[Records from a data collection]
+++

Lemma pan_geq_spec {E} p q b :
  length p = length q -> (forall idx o, p !! idx = Some o -> obs_of idx o) ->
  (forall idx o, q !! idx = Some o -> obs_of idx o) ->
  pan_geq (E:=E) s p q = Ok b -> (b = true <-> pan_le s q p).
Proof.
  intros Hl Kp Kq Hg.
  assert (forall i o o', p !! i = Some o -> q !! i = Some o' ->
    obs_geq (E:=E) s o o' = Ok true <-> obs_le s o' o) as O.
  { intros i o o' Ho Ho'.
    destruct (obs_geq_total (E:=E) o o') as [b' Hb'].
    - intros h ->. destruct (Kp _ _ Ho h eq_refl) as (u & ? & _). by exists u.
    - intros h ->. destruct (Kq _ _ Ho' h eq_refl) as (u & ? & _). by exists u.
    - rewrite <- (obs_geq_spec i o o' b' (Kp _ _ Ho) (Kq _ _ Ho') Hb'), Hb'. naive_solver. }
  transitivity (pan_geq (E:=E) s p q = Ok true).
  { rewrite Hg. naive_solver. }
  unfold pan_geq, pan_le. rewrite all_res_true, Forall2_same_length_lookup. split.
  - intros F. split; [done|]. intros i o' o Hq Hp. apply (O i); [done..|].
    apply (F (o, o')). apply list_elem_of_lookup. exists i. apply lookup_zip_with_Some. eauto.
  - intros [_ F] [o o'] (i & Hp & Hq)%elem_of_zip_lookup. cbn. apply (O i); [done..|]. eauto.
Qed.

(** [Panorama::validate] accepts exactly the valid panoramas, and never panics once
    the units cited are known. *)
Lemma pan_validate_entries_Ok p l : pan_validate_entries s p l = Ok tt <->
  forall idx h, (idx, ObsCorrect h) ∈ l -> exists u, units s !! h = Some u /\ creator u = idx /\
    pan_geq (E:=UnitError) s p (u_panorama u) = Ok true.
Proof.
  induction l as [|[i o] l IH]; cbn [pan_validate_entries]; [split; [set_solver|done]|].
  destruct o as [|h|]; cbn [obs_correct mbind res_bind].
  - rewrite IH. split; intros F idx h' Hin; apply (F idx h'); [|set_solver].
    apply elem_of_cons in Hin as [|]; [done|set_solver].
  - rewrite bind_Ok. split.
    + intros ([] & Hx & Hl). apply bind_Ok in Hx as (u & Hu & Hx). apply expect_Ok in Hu.
      apply bind_Ok in Hx as ([] & Hc & Hx). apply fail_if_Ok, negb_false_iff, Nat.eqb_eq in Hc.
      apply bind_Ok in Hx as (b & Hb & Hx). apply fail_if_Ok, negb_false_iff in Hx. subst b.
      intros idx h' [[= -> ->]|Hin]%elem_of_cons; [by exists u|]. by apply (proj1 IH).
    + intros F. exists tt. split; [|apply IH; intros; apply F; set_solver].
      destruct (F i h) as (u & E & <- & Hg); [set_solver|].
      unfold st_unit, maybe_unit. rewrite E. cbn. rewrite Nat.eqb_refl. cbn. by rewrite Hg.
  - rewrite IH. split; intros F idx h' Hin; apply (F idx h'); [|set_solver].
    apply elem_of_cons in Hin as [|]; [done|set_solver].
Qed.

Lemma elem_of_enumerate {A} (l : list A) i x : (i, x) ∈ enumerate l <-> l !! i = Some x.
Proof.
  unfold enumerate. split.
  - intros (j & Hj & Hx)%elem_of_zip_lookup. apply lookup_seq in Hj as [-> _]. exact Hx.
  - intros Hx. apply list_elem_of_lookup. exists i. apply lookup_zip_with_Some. exists i, x.
    split_and!; [done| |done]. apply lookup_seq. split; [done|]. by eapply lookup_lt_Some.
Qed.

Lemma pan_validate_spec p : length p = length (weights s) ->
  pan_validate s p = Ok tt <-> valid_pan p.
Proof.
  intros Hl. unfold pan_validate. rewrite pan_validate_entries_Ok. split.
  - intros F.
    assert (forall idx o, p !! idx = Some o -> obs_of idx o) as Ko.
    { intros idx o Ep h ->. destruct (F idx h) as (u & ? & ? & _); [by apply elem_of_enumerate|].
      by exists u. }
    split; [done|]. intros idx h Ep.
    destruct (F idx h) as (u & E & Hc & Hg); [by apply elem_of_enumerate|]. exists u.
    split_and!; [done|done|]. eapply pan_geq_spec; [| | |exact Hg|done].
    + by rewrite (wfu_len _ _ _ (wf_units _ WF _ _ E)).
    + done.
    + intros. eapply valid_pan_obs; [by eapply unit_pan_valid|done].
  - intros V idx h Ep%elem_of_enumerate. destruct (vp_entries _ V _ _ Ep) as (u & E & Hc & Hle).
    exists u. split_and!; [done|done|].
    destruct (pan_geq_total (E:=UnitError) p (u_panorama u)) as [b Hb];
      [by apply valid_pan_cites|by eapply unit_cites_known|].
    rewrite Hb. f_equal. eapply pan_geq_spec; [| | |exact Hb|exact Hle].
    + by rewrite (wfu_len _ _ _ (wf_units _ WF _ _ E)).
    + intros. by eapply valid_pan_obs.
    + intros. eapply valid_pan_obs; [by eapply unit_pan_valid|done].
Qed.

End Searches.
End Invariant.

+++

Print the entries again so that each one matches exactly.

Lemma pan_geq_spec {E} p q b :
  length p = length q -> (forall idx o, p !! idx = Some o -> obs_of idx o) ->
  (forall idx o, q !! idx = Some o -> obs_of idx o) ->
  pan_geq (E:=E) s p q = Ok b -> (b = true <-> pan_le s q p).
Proof.
  intros Hl Kp Kq Hg.
  assert (forall i o o', p !! i = Some o -> q !! i = Some o' ->
    obs_geq (E:=E) s o o' = Ok true <-> obs_le s o' o) as O.
  { intros i o o' Ho Ho'.
    destruct (obs_geq_total (E:=E) o o') as [b' Hb'].
    - intros h ->. destruct (Kp _ _ Ho h eq_refl) as (u & ? & _). by exists u.
    - intros h ->. destruct (Kq _ _ Ho' h eq_refl) as (u & ? & _). by exists u.
    - rewrite <- (obs_geq_spec i o o' b' (Kp _ _ Ho) (Kq _ _ Ho') Hb'), Hb'. naive_solver. }
  transitivity (pan_geq (E:=E) s p q = Ok true).
  { rewrite Hg. naive_solver. }
  unfold pan_geq, pan_le. rewrite all_res_true, Forall2_same_length_lookup. split.
  - intros F. split; [done|]. intros i o' o Hq Hp. apply (O i); [done..|].
    apply (F (o, o')). apply list_elem_of_lookup. exists i. apply lookup_zip_with_Some. eauto.
  - intros [_ F] [o o'] (i & Hp & Hq)%elem_of_zip_lookup. cbn. apply (O i); [done..|]. eauto.
Qed.

(** [Panorama::validate] accepts exactly the valid panoramas, and never panics once
    the units cited are known. *)
Lemma pan_validate_entries_Ok p l : pan_validate_entries s p l = Ok tt <->
  forall idx h, (idx, ObsCorrect h) ∈ l -> exists u, units s !! h = Some u /\ creator u = idx /\
    pan_geq (E:=UnitError) s p (u_panorama u) = Ok true.
Proof.
  induction l as [|[i o] l IH]; cbn [pan_validate_entries]; [split; [set_solver|done]|].
  destruct o as [|h|]; cbn [obs_correct mbind res_bind].
  - rewrite IH. split; intros F idx h' Hin; apply (F idx h'); [|set_solver].
    apply elem_of_cons in Hin as [|]; [done|set_solver].
  - rewrite bind_Ok. split.
    + intros ([] & Hx & Hl). apply bind_Ok in Hx as (u & Hu & Hx). apply expect_Ok in Hu.
      apply bind_Ok in Hx as ([] & Hc & Hx). apply fail_if_Ok, negb_false_iff, Nat.eqb_eq in Hc.
      apply bind_Ok in Hx as (b & Hb & Hx). apply fail_if_Ok, negb_false_iff in Hx. subst b.
      intros idx h' [[= -> ->]|Hin]%elem_of_cons; [by exists u|]. by apply (proj1 IH).
    + intros F. exists tt. split; [|apply IH; intros; apply F; set_solver].
      destruct (F i h) as (u & E & <- & Hg); [set_solver|].
      unfold st_unit, maybe_unit. rewrite E. cbn. rewrite Nat.eqb_refl. cbn. by rewrite Hg.
  - rewrite IH. split; intros F idx h' Hin; apply (F idx h'); [|set_solver].
    apply elem_of_cons in Hin as [|]; [done|set_solver].
Qed.

Lemma elem_of_enumerate {A} (l : list A) i x : (i, x) ∈ enumerate l <-> l !! i = Some x.
Proof.
  unfold enumerate. split.
  - intros (j & Hj & Hx)%elem_of_zip_lookup. apply lookup_seq in Hj as [-> _]. exact Hx.
  - intros Hx. apply list_elem_of_lookup. exists i. apply lookup_zip_with_Some. exists i, x.
    split_and!; [done| |done]. apply lookup_seq. split; [done|]. by eapply lookup_lt_Some.
Qed.

Lemma pan_validate_spec p : length p = length (weights s) ->
  pan_validate s p = Ok tt <-> valid_pan p.
Proof.
  intros Hl. unfold pan_validate. rewrite pan_validate_entries_Ok. split.
  - intros F.
    assert (forall idx o, p !! idx = Some o -> obs_of idx o) as Ko.
    { intros idx o Ep h ->. destruct (F idx h) as (u & ? & ? & _); [by apply elem_of_enumerate|].
      by exists u. }
    split; [done|]. intros idx h Ep.
    destruct (F idx h) as (u & E & Hc & Hg); [by apply elem_of_enumerate|]. exists u.
    split_and!; [done|done|]. eapply pan_geq_spec; [| | |exact Hg|done].
    + by rewrite (wfu_len _ _ _ (wf_units _ WF _ _ E)).
    + done.
    + intros. eapply valid_pan_obs; [by eapply unit_pan_valid|done].
  - intros V idx h Ep%elem_of_enumerate. destruct (vp_entries _ V _ _ Ep) as (u & E & Hc & Hle).
    exists u. split_and!; [done|done|].
    destruct (pan_geq_total (E:=UnitError) p (u_panorama u)) as [b Hb];
      [by apply valid_pan_cites|by eapply unit_cites_known|].
    rewrite Hb. f_equal. eapply pan_geq_spec; [| | |exact Hb|exact Hle].
    + by rewrite (wfu_len _ _ _ (wf_units _ WF _ _ E)).
    + intros. by eapply valid_pan_obs.
    + intros. eapply valid_pan_obs; [by eapply unit_pan_valid|done].
Qed.

End Searches.
End Invariant.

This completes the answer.